§ Work to complete
Each line from the beginning of the data below through the line containing "find_date_range transactions = Ok" should be repeated exactly, please.

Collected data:
Lemma int_eight_digits (s : string) : eight_digits s → ∃ n, int s = Ok n.
Proof.
  intros [Hlen Hs]. apply int_of_digits; [|done]. by intros ->.
Qed.

Lemma find_date_range_Ok (transactions : list transaction) :
  transactions ≠ [] →
  Forall (λ t, eight_digits (dtposted t)) transactions →
  ∃ mindate maxdate,
    find_date_range transactions = Ok (mindate, maxdate) ∧
    (∃ t, t ∈ transactions ∧ int (dtposted t) = Ok mindate) ∧
    (∃ t, t ∈ transactions ∧ int (dtposted t) = Ok maxdate) ∧
    ∀ t, t ∈ transactions →
      ∃ d, int (dtposted t) = Ok d ∧ (mindate ≤ d ≤ maxdate)%Z.
Proof.
  intros Hne Hdates. unfold find_date_range.
  assert (∃ dates, Forall2 (λ t d, int (dtposted t) = Ok d)
                     transactions dates) as [dates Hall].
  { clear Hne. induction Hdates as [|t ts Ht _ [dates IH]]; [by exists []|].
    destruct (int_eight_digits _ Ht) as [d Hd]. exists (d :: dates).
    by constructor. }
  pose proof Hall as ->%map_result_Ok.
  assert (dates ≠ []) as Hne'.
  { intros ->. by apply Forall2_nil_inv_r in Hall. }
  destruct (min_of_Ok dates Hne') as (lo & Elo & Hlo & Hmin).
  destruct (max_of_Ok dates Hne') as (hi & Ehi & Hhi & Hmax).
  cbn [mbind result_bind]. rewrite Elo. cbn [mbind result_bind]. rewrite Ehi.
  exists lo, hi. split; [done|]. repeat split.
  - apply list_elem_of_lookup in Hlo as [i Hi].
    destruct (Forall2_lookup_r _ _ _ _ _ Hall Hi) as (t & Ht & Hd).
    exists t. split; [|done]. by eapply list_elem_of_lookup_2.
  - apply list_elem_of_lookup in Hhi as [i Hi].
    destruct (Forall2_lookup_r _ _ _ _ _ Hall Hi) as (t & Ht & Hd).
    exists t. split; [|done]. by eapply list_elem_of_lookup_2.
  - intros t [i Hi]%list_elem_of_lookup.
    destruct (Forall2_lookup_l _ _ _ _ _ Hall Hi) as (d & Hd & Hint).
    exists d. split; [done|].
    apply list_elem_of_lookup_2 in Hd. split; [by apply Hmin|by apply Hmax].
Qed.

Lemma elem_of_find_accounts (transactions : list transaction) (a : string) :
  a ∈ find_accounts transactions ↔ ∃ t, t ∈ transactions ∧ account t = a.
Proof.
  unfold find_accounts. rewrite elem_of_list_to_set, list_elem_of_fmap.
  split; intros (t & H1 & H2); by exists t.
Qed.

(** ** [str] after [int] *)

Lemma pretty_digit (c : ascii) :
  isdigit c = true →
  pretty_N_char (N.of_nat (nat_of_ascii c) - 48) = c ∧
  (48 ≤ N.of_nat (nat_of_ascii c) < 58)%N.
Proof.
  destruct c as [[] [] [] [] [] [] [] []]; intros H;
    try discriminate H; by vm_compute.
Qed.

Lemma pretty_N_go_digit (acc : N) (c : ascii) (t : string) :
  isdigit c = true →
  (0 < 10 * acc + (N.of_nat (nat_of_ascii c) - 48))%N →
  pretty_N_go (10 * acc + (N.of_nat (nat_of_ascii c) - 48)) t =
  pretty_N_go acc (String c t).
Proof.
  intros [Hc Hrange]%pretty_digit Hpos.
  rewrite pretty_N_go_step by done. f_equal.
  - rewrite (N.mul_comm 10 acc), N.div_add_l by done.
    rewrite N.div_small by lia. lia.
  - rewrite N.add_comm, (N.mul_comm 10 acc), N.Div0.mod_add.
    rewrite N.mod_small by lia. by rewrite Hc.
Qed.

Lemma pretty_int_digits (acc : N) (s t : string) (n : Z) :
  all_chars isdigit s = true → (0 < acc)%N →
  int_digits (Z.of_N acc) s = Some n →
  (0 < n)%Z ∧ pretty_N_go (Z.to_N n) t = pretty_N_go acc (s +:+ t).
Proof.
  revert acc t. induction s as [|c s IH]; intros acc t Hs Hacc Hn.
  - injection Hn as <-. split; [lia|]. by rewrite N2Z.id.
  - simpl in Hs. apply andb_true_iff in Hs as [Hc Hs].
    cbn [int_digits] in Hn. rewrite Hc in Hn.
    destruct (pretty_digit c Hc) as [_ Hrange].
    replace (10 * Z.of_N acc + digit_value c)%Z
      with (Z.of_N (10 * acc + (N.of_nat (nat_of_ascii c) - 48))) in Hn
      by (unfold digit_value; lia).
    apply (IH _ t) in Hn as [Hpos Hn]; [|done|lia].
    split; [done|]. by rewrite sapp_cons, <-pretty_N_go_digit by (done || lia).
Qed.

(** A numeral that does not begin with [0] is written back as it is. *)
Lemma str_int (s : string) (n : Z) :
  all_chars isdigit s = true → startswith "0" s = false →
  int s = Ok n → str n = s.
Proof.
  intros Hs H0 Hint. unfold int in Hint. rewrite strip_digits in Hint by done.
  destruct s as [|c s]; [done|].
  assert (isdigit c = true) as Hc.
  { simpl in Hs. by apply andb_true_iff in Hs as [? _]. }
  destruct (isdigit_not_sign c Hc) as [Hm Hp].
  cbn [startswith] in Hint, H0. rewrite Hm, Hp in Hint. cbn [andb orb] in Hint.
  rewrite andb_true_r in H0.
  destruct (int_digits 0 (String c s)) as [n'|] eqn:Hn; [|done].
  injection Hint as ->. cbn [int_digits] in Hn. rewrite Hc in Hn.
  simpl in Hs. apply andb_true_iff in Hs as [_ Hs].
  destruct (pretty_digit c Hc) as [Hchar Hrange].
  assert (0 < N.of_nat (nat_of_ascii c) - 48)%N as Hpos.
  { destruct (decide (N.of_nat (nat_of_ascii c) - 48 = 0)%N) as [Hz|]; [|lia].
    rewrite Hz in Hchar. simpl in Hchar. subst c. done. }
  replace (10 * 0 + digit_value c)%Z
    with (Z.of_N (N.of_nat (nat_of_ascii c) - 48)) in Hn
    by (unfold digit_value; lia).
  apply (pretty_int_digits _ _ "") in Hn as [Hn Hpretty]; [|done..].
  destruct n as [|p|p]; [lia| |lia].
  unfold str, pretty, pretty_Z, pretty, pretty_positive, pretty, pretty_N.
  rewrite decide_False by done. simpl in Hpretty. rewrite Hpretty.
  rewrite sapp_empty_r.
  replace (N.of_nat (nat_of_ascii c) - 48)%N
    with (10 * 0 + (N.of_nat (nat_of_ascii c) - 48))%N by lia.
  rewrite pretty_N_go_digit; [done|done|lia].
Qed.

(** ** The markup of the statement *)

Lemma startswith_drop (p s : string) :
  startswith p s = true → s = p +:+ drop_chars (String.length p) s.
Proof.
  revert s. induction p as [|a p IH]; intros s; [done|].
  destruct s as [|b s]; [done|]. cbn [startswith String.length drop_chars].
  intros [Hab Hp]%andb_true_iff. apply Ascii.eqb_eq in Hab as ->.
  by rewrite sapp_cons, <-IH.
Qed.

Lemma split_at_Some (p s pre post : string) :
  split_at p s = Some (pre, post) → s = pre +:+ p +:+ post.
Proof.
  revert pre. induction s as [|c s IH]; intros pre.
  - cbn [split_at]. destruct (startswith p "") eqn:Hp; [|done].
    intros [= <- <-]. by apply startswith_drop.
  - cbn [split_at]. destruct (startswith p (String c s)) eqn:Hp.
    + intros [= <- <-]. by apply startswith_drop.
    + destruct (split_at p s) as [[pre' post']|]; [|done].
      intros [= <- <-]. by rewrite sapp_cons, <-IH.
Qed.

(** A part that stands in the fixed text before the rest. *)
Lemma in_order_text (p : string) (parts : list string)
    (text rest pre post : string) :
  split_at p text = Some (pre, post) →
  in_order parts (post +:+ rest) →
  in_order (p :: parts) (text +:+ rest).
Proof.
  intros ->%split_at_Some H. exists pre, (post +:+ rest).
  by rewrite !sapp_assoc.
Qed.

(** A field between its tags: the opening tag ends the fixed text before
    the field, and the closing tag begins the fixed text after it. *)
Lemma in_order_field (tag content : string) (parts : list string)
    (before after rest pre post : string) :
  split_at ("<" +:+ tag +:+ ">") before = Some (pre, "") →
  split_at ("</" +:+ tag +:+ ">") after = Some ("", post) →
  in_order parts (post +:+ rest) →
  in_order (tagged tag content :: parts)
    (before +:+ content +:+ after +:+ rest).
Proof.
  intros ->%split_at_Some ->%split_at_Some H.
  exists pre, (post +:+ rest). split; [|done].
  unfold tagged. by rewrite !sapp_assoc, !sapp_nil.
Qed.
(** * dss: a minimal shell, its pipeline orchestrator and a cd utility

    Shallow embedding of [src/c/stage1_shell.c], [src/c/pipe.c] and
    [src/c/cd.c].

    The three programs are C code whose whole behaviour is the system calls
    they issue.  Each C function is written as a program in a small monad of
    system calls ([prog]); the operating system is a handler ([handle]) that
    gives every call its result and its effect on the calling process (its
    descriptor table and working directory) and on the machine (the pid and
    pipe counters, the terminal's pending lines, the log of calls).
    [fork] answers twice: the handler hands the continuation of the program
    to the child with result 0 and to the parent with the child's pid, which
    is what lets the model follow a child that does not leave the parent's
    code.

    What the host decides (whether a program resolves, whether a directory
    exists, whether the process table is full) is an [os_model], a parameter
    of the development.

    Processes run one after the other, a child before its parent goes on.
    For the shell that is the order waitpid imposes.  For the pipeline the
    processes really run side by side; the calls each one makes and the
    descriptors it holds do not depend on the order, only the pids and pipe
    numbers handed out do.  A program that replaced the process is outside
    the model.  Not modelled: the buffering of printf (a call is logged
    when it is made), free, and a malloc that returns the null pointer. *)

From Stdlib Require Import List ZArith String Ascii Bool Lia.
Import ListNotations.

Local Open Scope string_scope.
Local Open Scope list_scope.
Local Open Scope Z_scope.

(* ================================================================== *)
(** ** Descriptor tables *)
(* ================================================================== *)

(** What a descriptor refers to: one of the three terminal streams the
    process was started with, or one end of a pipe. *)
Inductive fobj : Type :=
| Stdin0
| Stdout0
| Stderr0
| PipeR (id : nat)
| PipeW (id : nat).

(** A descriptor table: slot [n] holds what descriptor [n] refers to,
    [None] when the descriptor is closed. *)
Definition fdtable := list (option fobj).

Definition fd_get (t : fdtable) (n : nat) : option fobj := nth n t None.

Fixpoint fd_put (t : fdtable) (n : nat) (v : option fobj) : fdtable :=
  match n, t with
  | O, [] => [v]
  | O, _ :: t' => v :: t'
  | S n', [] => None :: fd_put [] n' v
  | S n', x :: t' => x :: fd_put t' n' v
  end.

(** The kernel hands out the lowest closed descriptor. *)
Fixpoint fd_alloc (t : fdtable) : nat :=
  match t with
  | [] => O
  | None :: _ => O
  | Some _ :: t' => S (fd_alloc t')
  end.

(** Descriptors of the C code are [int]s. *)
Definition fd_lookup (t : fdtable) (fd : Z) : option fobj :=
  if fd <? 0 then None else fd_get t (Z.to_nat fd).

Definition open_fds (t : fdtable) : list Z :=
  map (fun n => Z.of_nat n)
      (filter (fun n => match fd_get t n with Some _ => true | None => false end)
              (seq 0 (List.length t))).
(** * Flash-loan arbitrage bot: settlement contract and orchestrator script

    A shallow embedding of

    - the Solidity contract [FlashLoanArbitrage]
      (contracts/interfaces/IFlashLoanReceiverV3.sol) together with the
      collaborators it calls (router, lending pool, ERC-20 ledger), and
    - the JavaScript orchestrator (scripts/weth-dai-arbitrage.js) and the
      order-book price monitor (PriceMonitor.findArbitrageOpportunities),

    followed by the properties of the specification, each proved or
    refuted on these definitions.

    Solidity values of type [uint256] are integers of [Z]; checked
    arithmetic (Solidity ^0.8) reverts with [Panic 0x11] outside
    [0, 2^256), and [unchecked] blocks wrap modulo [2^256].  JavaScript
    [Number]s are IEEE-754 binary64 values ([PrimFloat]); [BigInt]s are
    integers of [Z]. *)

From Stdlib Require Import ZArith List String Ascii Bool Lia.
From Stdlib Require Import Floats.
Import ListNotations.

Set Implicit Arguments.
Set Warnings "-inexact-float".

Local Open Scope Z_scope.

(* ===================================================================== *)
(** * Part I.  The EVM side                                               *)
(* ===================================================================== *)

Module Evm.

Definition address := Z.

Definition MAX_UINT256 : Z := 2 ^ 256 - 1.

(** The custom errors of the contract file, the two built-in revert
    forms ([Error(string)] and [Panic(uint256)]), and the error that
    [revert(string(reason))] builds from caught return data. *)
Inductive error : Type :=
| InvalidAmount (amount : Z) (reason : string)
| InvalidAddress (addr : address) (reason : string)
| InvalidConfiguration (reason : string)
| UnauthorizedCaller (caller expected : address)
| InsufficientProfit (actual expected : Z)
| ExcessiveSlippage (expected actual : Z)
| TransactionTimeout
| PriceDeviation (expected actual : Z)
| Error (message : string)
| ErrorOfBytes (reason : error)
| Panic (code : Z).

Definition ARITHMETIC : Z := 17.        (* Panic(0x11) *)
Definition DIVISION_BY_ZERO : Z := 18.  (* Panic(0x12) *)

Inductive result (A : Type) : Type :=
| Ok (a : A)
| Revert (e : error).
Arguments Ok {A} a.
Arguments Revert {A} e.

(** Checked arithmetic on [uint256]. *)
Definition checked_add (a b : Z) : result Z :=
  if a + b <=? MAX_UINT256 then Ok (a + b) else Revert (Panic ARITHMETIC).

Definition checked_sub (a b : Z) : result Z :=
  if b <=? a then Ok (a - b) else Revert (Panic ARITHMETIC).
(** X11. A worker pushes one record for each pass through its loop and
    nothing else: run with [worker_configurer], [worker_process] (its loop
    bound a parameter, 10 in the source) pushes as many records as the loop
    has steps, in the order of the steps, each at level [DEBUG], under the
    id of the process, named after one of [LOGGERS] and carrying the number
    of its step in its message; run with a configurer that leaves the root
    logger as it is, it pushes nothing at all. *)
Theorem worker_pushes_one_record_per_step
        (nsteps : nat) (env : Worker.Env) :
  List.length (Worker.worker_process_with nsteps Worker.worker_configurer env) = nsteps
  /\ (forall r,
        In r (Worker.worker_process_with nsteps Worker.worker_configurer env) ->
        levelno r = DEBUG /\ In (name r) LOGGERS /\ process r = Worker.pid env)
  /\ map message (Worker.worker_process_with nsteps Worker.worker_configurer env)
     = map (fun i => ("Child proces " ++ Worker.dquote ++ Worker.proc_name env
                        ++ Worker.dquote ++ " step " ++ show_nat i ++ ": slept for "
                        ++ Worker.random env i ++ "[s] ")%string)
           (seq 0 nsteps)
  /\ Worker.worker_process_with nsteps (fun l => l) env = [].
Proof.
  assert (Hrun : Worker.worker_process_with nsteps Worker.worker_configurer env
                 = map (fun i => mkLogRecord
                                   (nth (Worker.choice env i mod 3) LOGGERS EmptyString)
                                   LEVEL "DEBUG" (Worker.pid env) (Worker.clock env i)
                                   ("Child proces " ++ Worker.dquote ++ Worker.proc_name env
                                      ++ Worker.dquote ++ " step " ++ show_nat i
                                      ++ ": slept for " ++ Worker.random env i
                                      ++ "[s] ")%string)
                       (seq 0 nsteps)).
  { unfold Worker.worker_process_with. cbv zeta. apply flat_map_singletons.
    intros i. apply worker_step_one_record. }
  split; [|split; [|split]].
  - rewrite Hrun, length_map. apply length_seq.
  - intros r Hr. rewrite Hrun in Hr. apply in_map_iff in Hr as (i & <- & _).
    cbn [levelno name process]. split; [reflexivity|]. split; [|reflexivity].
    apply nth_In. cbn [LOGGERS List.length]. apply Nat.mod_upper_bound. discriminate.
  - rewrite Hrun, map_map. reflexivity.
  - unfold Worker.worker_process_with. cbv zeta. apply flat_map_nils.
    intros i. apply unconfigured_worker_pushes_nothing.
Qed.

(** X12. The lines of [rotating_logging.py] have a fixed width: as long as
    the count is below 1000 (the script stops at 99) the field [{i:3}] is
    exactly three characters wide, so that every formatted line is 48
    characters longer than its time stamp, whatever the count. *)
Theorem rotating_logging_lines_have_a_fixed_width
        (clock : nat -> string) (pid : Z) (i : nat) :
  i < 1000 ->
  String.length (RotatingLogging.show_width3 i) = 3
  /\ String.length (RotatingLogging.fmt (RotatingLogging.record clock pid i))
     = String.length (clock i) + 48.
Proof.
  intros Hi. pose proof (show_width3_length Hi) as H3. split; [exact H3|].
  unfold RotatingLogging.fmt, RotatingLogging.record.
  cbn [asctime name levelname message].
  rewrite !string_length_append, H3. cbn [String.length]. lia.
Qed.

Lemma rotating_logging_lines_have_a_fixed_width_witness :
  String.length (RotatingLogging.show_width3 7) = 3
  /\ String.length (RotatingLogging.fmt
                      (RotatingLogging.record (fun _ => "2020-05-17 10:00:00,000") 1 7))
     = String.length "2020-05-17 10:00:00,000" + 48.
Proof.
  apply (@rotating_logging_lines_have_a_fixed_width
           (fun _ => "2020-05-17 10:00:00,000") 1 7).
  lia.
Defined.

(** ** From the worker's logging action to the sink *)

(** What [worker_process] pushes when run with [worker_configurer]: one
    record per loop step. *)
Lemma worker_process_with_records (nsteps : nat) (env : Worker.Env) :
  Worker.worker_process_with nsteps Worker.worker_configurer env
  = map (fun i => mkLogRecord
                    (nth (Worker.choice env i mod 3) LOGGERS EmptyString)
                    LEVEL "DEBUG" (Worker.pid env) (Worker.clock env i)
                    ("Child proces " ++ Worker.dquote ++ Worker.proc_name env
                       ++ Worker.dquote ++ " step " ++ show_nat i
                       ++ ": slept for " ++ Worker.random env i ++ "[s] ")%string)
        (seq 0 nsteps).
Proof.
  unfold Worker.worker_process_with. cbv zeta. apply flat_map_singletons.
  intros i. apply worker_step_one_record.
Qed.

§ Solved problem
Lemma int_eight_digits (s : string) : eight_digits s → ∃ n, int s = Ok n.
Proof.
  intros [Hlen Hs]. apply int_of_digits; [|done]. by intros ->.
Qed.

Lemma find_date_range_Ok (transactions : list transaction) :
  transactions ≠ [] →
  Forall (λ t, eight_digits (dtposted t)) transactions →
  ∃ mindate maxdate,
    find_date_range transactions = Ok (mindate, maxdate) ∧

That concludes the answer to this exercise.